Monday, October 24, 2011

tour diary #6 - glenrothes


October 21, 2011

Up before the sun for a radio interview about the show.  A car picks me up outside, drives me through the empty, pre-dawn streets and drops me off at BBC Scotland. The guy at the front desk is not expecting me or anyone else this early, he’s got the television on watching some military history program about the invasion of Panama.  He makes some calls, offers me coffee and I sip and wait.

My story checks out so my man ushers me into a small, padded room with a microphone and a set of earphones.  Turns out the show is coming out of Glasgow and I’m doing a remote, so I sit alone and listen to a Libyan-born Scotswoman talking about the death of Gaddafi.  She does the weird modern shuffle/dance around the death of a villain, “We’re all very excited and happy, not that we take joy in someone’s death, but it’s a good day.”  Why do we all need to do this these days?  I was happy to hear that Bin Laden was dead.  Simple, straightforward, glad he was gone.  Son-of-a-bitch killed 3000 people a mile and a half from where I sleep.  No moral ambiguity there.

I’m on and the hosts are well-prepared, they obviously have the press release open in front of them, so it’s an easy five minute back and forth banter and I’m done.  A car is waiting outside and I’m back home, slip into the flat just before 8:00, everyone still asleep so I sit in the kitchen alone, thrumming with too much caffeine too early, too jazzed to get back in bed, too tired to get anything done. 
 
The van picks us up out front at 11:00, we pile in and head east out of Edinburgh, over the magnificent Forth Road Bridge and into the kingdom of Fife, heading for Glenrothes.

Fife was one of the old Pictish kingdoms of Scotland, a peninsula bordered between the Firth of Tay above and the Firth of Forth below, both flowing east into the great North Sea.  St. Andrews is here, so here is where golf was born, as well as Ian Anderson, Jethro Tull frontman and hero of my youth. Also poor Gordon Brown, by all local accounts a good man corrupted by compromise and forever in the shade of the silver-tongued Blair.

We turn off the motorway and are immediately trapped in the sprawl, a feeling joltingly familiar to anyone who has driven in America.  We crawl through a town drawn by a child but robbed of the crayon’s color and any native charm.  Boxlike buildings, all stark rectangles and squares, randomly placed on a flat landscape under a paper-white sky.  We could be in Dayton, Ohio, Florissant, Missouri, Denton, Texas, any town in the great American in-between.

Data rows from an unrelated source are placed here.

Lemma pointer_round_trip_witness :
  store_resource_name (load_corpus_info fresh_engine sample_pointer).2
  = sample_store ∧
  ∃ info,
    get_index_info exact (λ _, []) sample_pointer 1700003600 = Ok info ∧
    info !! "total_files" = Some (VInt 1).
Proof.
  destruct (pointer_round_trip exact (λ _, []) sample_store sample_files
              1700000000 (py "2023-11-14 22:13:20") DiskOk NoFile
              sample_pointer eq_refl) as (Hload & Hinfo & _).
  split.
  - apply Hload.
  - destruct (Hinfo 1700003600%Q) as (info & Hget & _ & _ & Htotal).
    exists info. split; [exact Hget | exact Htotal].
Defined.

(** ** Ingestion *)

Lemma upload_loop_length provider txt_files : ∀ i uploaded_files,
  length (upload_loop provider i txt_files uploaded_files) =
  length uploaded_files + count_uploads provider i txt_files.
Proof.
  induction txt_files as [|e rest IH]; intros i uploaded_files; simpl.
  { lia. }
  rewrite IH. unfold upload_succeeds.
  destruct (entry_opens e); simpl; [|lia].
  destruct (upload provider i (entry_name e)); simpl;
    rewrite ?length_app; simpl; lia.
Qed.

Lemma count_uploads_le provider txt_files : ∀ i,
  count_uploads provider i txt_files ≤ length txt_files.
Proof.
  induction txt_files as [|e rest IH]; intros i; simpl; [lia|].
  specialize (IH (S i)). destruct (upload_succeeds provider i e); lia.
Qed.

Lemma import_loop_le provider store uploaded_files : ∀ i n,
  import_loop provider store i uploaded_files n ≤ n + length uploaded_files.
Proof.
  induction uploaded_files as [|file_info rest IH]; intros i n; simpl; [lia|].
  destruct (_ ≫= _);
    [specialize (IH (S i) (S n)) | specialize (IH (S i) n)]; lia.
Qed.

(** C1, as the code has it.  When [build_index] returns, the [files] list of
    the pointer it wrote has one entry for each matching source document
    whose upload succeeded, whether or not its import did: no more entries
    than there are [*.txt] documents in the directory, and no fewer than
    the number of imports that succeeded. *)
Theorem build_index_pointer_counts self data_dir provider t1 t2 ts d f
    log self' f' :
  build_index self data_dir provider t1 t2 ts d f = (Ok log, self', f') →
  files_count f' = Some (count_uploads provider 1 (glob_txt data_dir)) ∧
  count_uploads provider 1 (glob_txt data_dir) ≤ length (glob_txt data_dir) ∧
  import_count log ≤ count_uploads provider 1 (glob_txt data_dir) ∧
  uploaded_count log = count_uploads provider 1 (glob_txt data_dir) ∧
  found_count log = length (glob_txt data_dir).
Proof.
  unfold build_index.
  destruct (create provider _) as [name|e]; [|done].
  unfold _save_store_info. destruct d; try done.
  intros [= <- <- <-]. simpl.
  pose proof (upload_loop_length provider (glob_txt data_dir) 1 []) as Hlen.
  simpl in Hlen.
  destruct (info_data_lookups name
              (upload_loop provider 1 (glob_txt data_dir) []) t2 ts)
    as (_ & _ & _ & Hfiles & _).
  repeat split.
  - rewrite Hfiles. by rewrite Hlen.
  - apply count_uploads_le.
  - rewrite <- Hlen.
    pose proof (import_loop_le provider name
                  (upload_loop provider 1 (glob_txt data_dir) []) 1 0).
    lia.
  - done.
Qed.

Example build_index_sample_log :
  (build_index fresh_engine sample_dir provider_refusing_second_import
     1700000000 1700000060 (py "2023-11-14 22:14:20") DiskOk NoFile).1.1
  = Ok {| found_count := 2; uploaded_count := 2; import_count := 1 |}.
Proof. reflexivity. Qed.

Lemma build_index_pointer_counts_witness :
  files_count
    (build_index fresh_engine sample_dir provider_refusing_second_import
       1700000000 1700000060 (py "2023-11-14 22:14:20") DiskOk NoFile).2
  = Some 2.
Proof.
  destruct (build_index_pointer_counts fresh_engine sample_dir
              provider_refusing_second_import 1700000000%Q 1700000060%Q
              (py "2023-11-14 22:14:20") DiskOk NoFile _ _ _ eq_refl)
    as (Hfiles & _).
  exact Hfiles.
Defined.

(** C1, as the design document has it, fails: a document that was uploaded
    and whose import was refused is in the [files] list all the same. *)
Lemma pointer_counts_imports_refuted :
  ¬ (∀ self data_dir provider t1 t2 ts d f log self' f' n,
       build_index self data_dir provider t1 t2 ts d f = (Ok log, self', f') →
       files_count f' = Some n →
       n ≤ length (glob_txt data_dir) ∧ n = import_count log).
Proof.
  intros Hclaim.
  destruct (Hclaim fresh_engine sample_dir provider_refusing_second_import
              1700000000%Q 1700000060%Q (py "2023-11-14 22:14:20") DiskOk
              NoFile _ _ _ 2 eq_refl eq_refl) as [_ Himports].
  vm_compute in Himports. discriminate Himports.
Qed.

(** ** The initialized flag and the store name *)

Lemma load_lacking_resets_name self d :
  truthy (dict_get d "store_resource_name") = false →
  load_corpus_info self (Document (VDict d)) =
  (Ok false, set_store_resource_name self (dict_get d "store_resource_name")).
Proof.
  intros Hname. by rewrite load_corpus_info_cases, Hname.
Qed.






(** The second guard of [query] is there for such an adapter. *)
Lemma query_without_store_refused rnd self question provider t0 t1 :
  _initialized self = true →
  truthy (store_resource_name self) = false →
  query rnd self question provider t0 t1 =
  (Raise (RuntimeError msg_no_store), []).
Proof. intros Hflag Hname. unfold query. by rewrite Hflag, Hname. Qed.

(** A build whose provider leaves the new store unnamed breaks it too. *)
Example build_unnamed_store_initializes :
  let provider :=
    {| create := λ _, Ok VNone;
       upload := upload (provider_answering ungrounded_response);
       import_file := λ _ _ _, Raise (ProviderError (py "no store"));
       validate := λ _, None;
       generate_content := λ _, Ok ungrounded_response |} in
  let self' :=
    (build_index fresh_engine sample_dir provider 0 0 [] DiskOk NoFile).1.2 in
  _initialized self' = true ∧ store_resource_name self' = VNone.
Proof. split; reflexivity. Qed.

(** * Further properties *)

(** ** Construction and status *)

(** X1.  Construction succeeds exactly when the environment holds a
    non-empty key under the configured variable name, ['GEMINI_API_KEY']
    when none is configured; that is exactly when [get_api_key] of the
    loader returns for that name, and then the adapter holds what the
    configuration says, with the documented defaults.  Otherwise the
    [ValueError] names the variable. *)
Theorem init_iff_api_key (cfg : Config) (environ : gmap string pystr) :
  let env_var := default "GEMINI_API_KEY" (cfg_api_key_env cfg) in
  (is_ok (__init__ cfg environ) = true ↔
   ∃ c key, environ !! env_var = Some (c :: key)) ∧
  is_ok (__init__ cfg environ) = is_ok (get_api_key environ env_var) ∧
  (is_ok (__init__ cfg environ) = false →
   __init__ cfg environ = Raise (ValueError (msg_no_api_key ++ py env_var))) ∧
  (∀ self, __init__ cfg environ = Ok self →
     config self = cfg ∧ _initialized self = false ∧
     store_resource_name self = VNone ∧
     model_name self = default (py "gemini-2.0-flash-001") (cfg_model cfg) ∧
     pricing self = default (VDict ∅) (cfg_pricing cfg)).
Proof.
  intros env_var. unfold __init__, get_api_key. fold env_var.
  destruct (environ !! env_var) as [[|c key]|] eqn:Hkey;
    cbn [str_truthy negb is_ok]; (split; [|split; [|split]]); try done.
  - split; [done|]. intros (? & ? & [=]).
  - split; [eauto|done].
  - by intros self [= <-].
  - split; [done|]. intros (? & ? & [=]).
Qed.

Lemma step_frame w op :
  config (engine (step w op)) = config (engine w) ∧
  class_name (engine (step w op)) = class_name (engine w) ∧
  model_name (engine (step w op)) = model_name (engine w) ∧
  pricing (engine (step w op)) = pricing (engine w) ∧
  store_name (engine (step w op)) = store_name (engine w).
Proof.
  destruct op; simpl; try done.
  - unfold build_index.
    destruct (create provider _) as [name|e]; [|done].
    destruct (_save_store_info _ _ _ _ _ _) as [[?|?] ?]; done.
  - rewrite load_corpus_info_cases.
    destruct (file w) as [| | | |v]; try done. destruct v; try done.
    by destruct (truthy _).
Qed.

Lemma run_frame ops : ∀ w,
  config (engine (run w ops)) = config (engine w) ∧
  class_name (engine (run w ops)) = class_name (engine w) ∧
  model_name (engine (run w ops)) = model_name (engine w) ∧
  pricing (engine (run w ops)) = pricing (engine w) ∧
  store_name (engine (run w ops)) = store_name (engine w).
Proof.
  induction ops as [|op ops IH]; intros w; simpl; [done|].
  destruct (IH (step w op)) as (-> & -> & -> & -> & ->).
  apply step_frame.
Qed.

(** X2.  The configuration is read-only after construction: whatever
    builds, loads, queries and changes of the pointer file follow, the
    adapter reports the class name and the configuration it was built with,
    and keeps its model and its prices. *)
Theorem run_keeps_configuration cfg environ self f ops :
  __init__ cfg environ = Ok self →
  let self' := engine (run {| engine := self; file := f |} ops) in
  status_engine_name (get_status self') = "GeminiEngine" ∧
  status_config (get_status self') = cfg ∧
  model_name self' = default (py "gemini-2.0-flash-001") (cfg_model cfg) ∧
  pricing self' = default (VDict ∅) (cfg_pricing cfg).
Proof.
  intros Hinit self'. unfold get_status. simpl.
  destruct (run_frame ops {| engine := self; file := f |})
    as (Hcfg & Hclass & Hmodel & Hpricing & _).
  fold self' in Hcfg, Hclass, Hmodel, Hpricing.
  rewrite Hcfg, Hclass, Hmodel, Hpricing. simpl.
  unfold __init__ in Hinit. destruct (negb _); [done|].
  by injection Hinit as <-.
Qed.

Lemma run_keeps_configuration_witness :
  status_config
    (get_status
       (engine (run {| engine := fresh_engine; file := sample_pointer |}
                  [OpLoad; OpOutside empty_pointer; OpLoad])))
  = sample_config.
Proof.
  destruct (run_keeps_configuration sample_config sample_environ fresh_engine
              sample_pointer [OpLoad; OpOutside empty_pointer; OpLoad]
              eq_refl) as (_ & Hcfg & _).
  exact Hcfg.
Defined.

(** ** Queries *)

Section QueryMore.
Variable rnd : Q → Q.

Lemma build_request_mapping self question :
  build_request rnd self question =
  match generation_mapping self with
  | Some generation_config =>
      Ok (request_of rnd self generation_config question)
  | None => Raise AttributeError
  end.
Proof.
  unfold build_request, generation_mapping.
  destruct (cfg_generation (config self)) as [[]|]; done.
Qed.

(** X3.  [query] refuses with the "not initialized" error, without a call,
    exactly when [get_status] reports the adapter as not initialized. *)
Theorem query_refused_iff_status self question provider t0 t1 :
  query rnd self question provider t0 t1 =
  (Raise (RuntimeError msg_not_initialized), [])
  ↔ status_initialized (get_status self) = false.
Proof.
  unfold get_status, query. simpl.
  destruct (_initialized self); simpl; [|done].
  destruct (negb (truthy (store_resource_name self))); [split; done|].
  rewrite build_request_mapping.
  destruct (generation_mapping self) as [generation_config|]; simpl;
    [|split; done].
  destruct (validate provider _); split; done.
Qed.

(** X4.  A query makes one call to the generation endpoint or none, and
    none in vain: it makes one exactly when the adapter passes both guards,
    its generation section is missing or a mapping, and the library accepts
    the arguments, which are the adapter's model, the question as contents,
    the adapter's store alone, and the configured generation parameters,
    0.1, 2000 and the empty string standing in for the missing ones.  A
    query that returns has made its call. *)
Theorem query_calls self question provider t0 t1 :
  let calls := (query rnd self question provider t0 t1).2 in
  length calls ≤ 1 ∧
  (∀ request, request ∈ calls →
     req_model request = model_name self ∧
     req_contents request = question ∧
     req_file_search_store_names request = [store_resource_name self]) ∧
  (∀ request,
     calls = [request] ↔
     _initialized self = true ∧ truthy (store_resource_name self) = true ∧
     (∃ generation_config,
        generation_mapping self = Some generation_config ∧
        request = request_of rnd self generation_config question) ∧
     validate provider request = None) ∧
  (is_ok (query rnd self question provider t0 t1).1 = true →
   length calls = 1).
Proof.
  intros calls. subst calls.
  destruct (query_cases rnd self question provider t0 t1)
    as [[e Hq]|(request & Hq & Hflag & Hname & Hbuild & Hvalid)].
  - rewrite Hq. simpl. split; [lia|]. split.
    { intros request Hin. by apply elem_of_nil in Hin. }
    split; [|done].
    intros request. split; [done|].
    intros (Hflag & Hname & (generation_config & Hmap & ->) & Hvalid).
    rewrite (query_ready rnd self question provider t0 t1
               (request_of rnd self generation_config question)) in Hq;
      try done.
    by rewrite build_request_mapping, Hmap.
  - rewrite Hq. simpl.
    rewrite build_request_mapping in Hbuild.
    destruct (generation_mapping self) as [generation_config|] eqn:Hmap;
      [|done].
    injection Hbuild as <-.
    split; [lia|]. split.
    { intros request Hin. by apply list_elem_of_singleton in Hin as ->. }
    split; [|done].
    intros request. split.
    + intros [= <-]. eauto 10.
    + intros (_ & _ & (generation_config' & [= <-] & ->) & _). done.
Qed.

Glenrothes is one of the “new cities” created by governmental decree in Scotland after World War II and like all good-intentioned projects of grand social engineering, it‘s a grim, soul-freezing horror. The only thing that sets it apart from the other new cities is that, unique in the UK, the majority of the town’s center is indoors.

This turns out to be as scary as it sounds. 

We’re playing the Glenrothes Halls, which is part of the enormous shopping mall/entertainment complex/hive that hunkers squatly in the middle of the non-town.   The kids cluster by the entranceways, woolen hats pulled down low, kicking distractedly at skateboards, smoking unconvincingly, bored. Riot fodder if they could only be bothered.

We unload, set up and then head into the complex looking for lunch.  It’s an endless, bright corridor of shops and the Glenrothians are crawling over every square foot of it.  We find a Greggs, buy pre-packaged sandwiches and fight our way back upstream to the performance hall.  There’s a certain uniform pallor to the people in the mall, faces leached of all color, bad skin, tired eyes and I get a flash of Mole People dread or lunar colony hopelessness.  We run some lines in the dressing-room and then try to catch a nap before the show.  There’s no couch, so Nancy and I lay out coats and sweaters and huddle together on the thinly carpeted cement floor under the bright fluorescent lights, which are controlled by some master switch deep in the bowels of the Hive, no way to turn them off.  Miraculously, I sleep.

Up and down to the space for a sound check, warm-up and then our audience trickles in.  The show starts and the days off show a little bit, you can see the performers a half-step behind in some bits but it’s a solid show.  It’s our most deeply divided audience yet, some people laughing hard early, others shrinking into sullen silence.  The Shit-Grubbers section, which kicks off the second half and is on one level just an exercise in pure juvenile profanity, serves as a clear line drawn in the sand.  Sections of the audience are whooping and giggling helplessly while an arctic chill grows around them.  Catherine and Nancy bring it home at the end, their confidence growing throughout the show and the applause is strong and earned.

We break it all down, load up the van and drive the hell out of Glenrothes.

I feel for the Mole People of Fife and I’m grateful that I can just drive away from the Hive.

May god bless you all, but you live in a right shite-hole.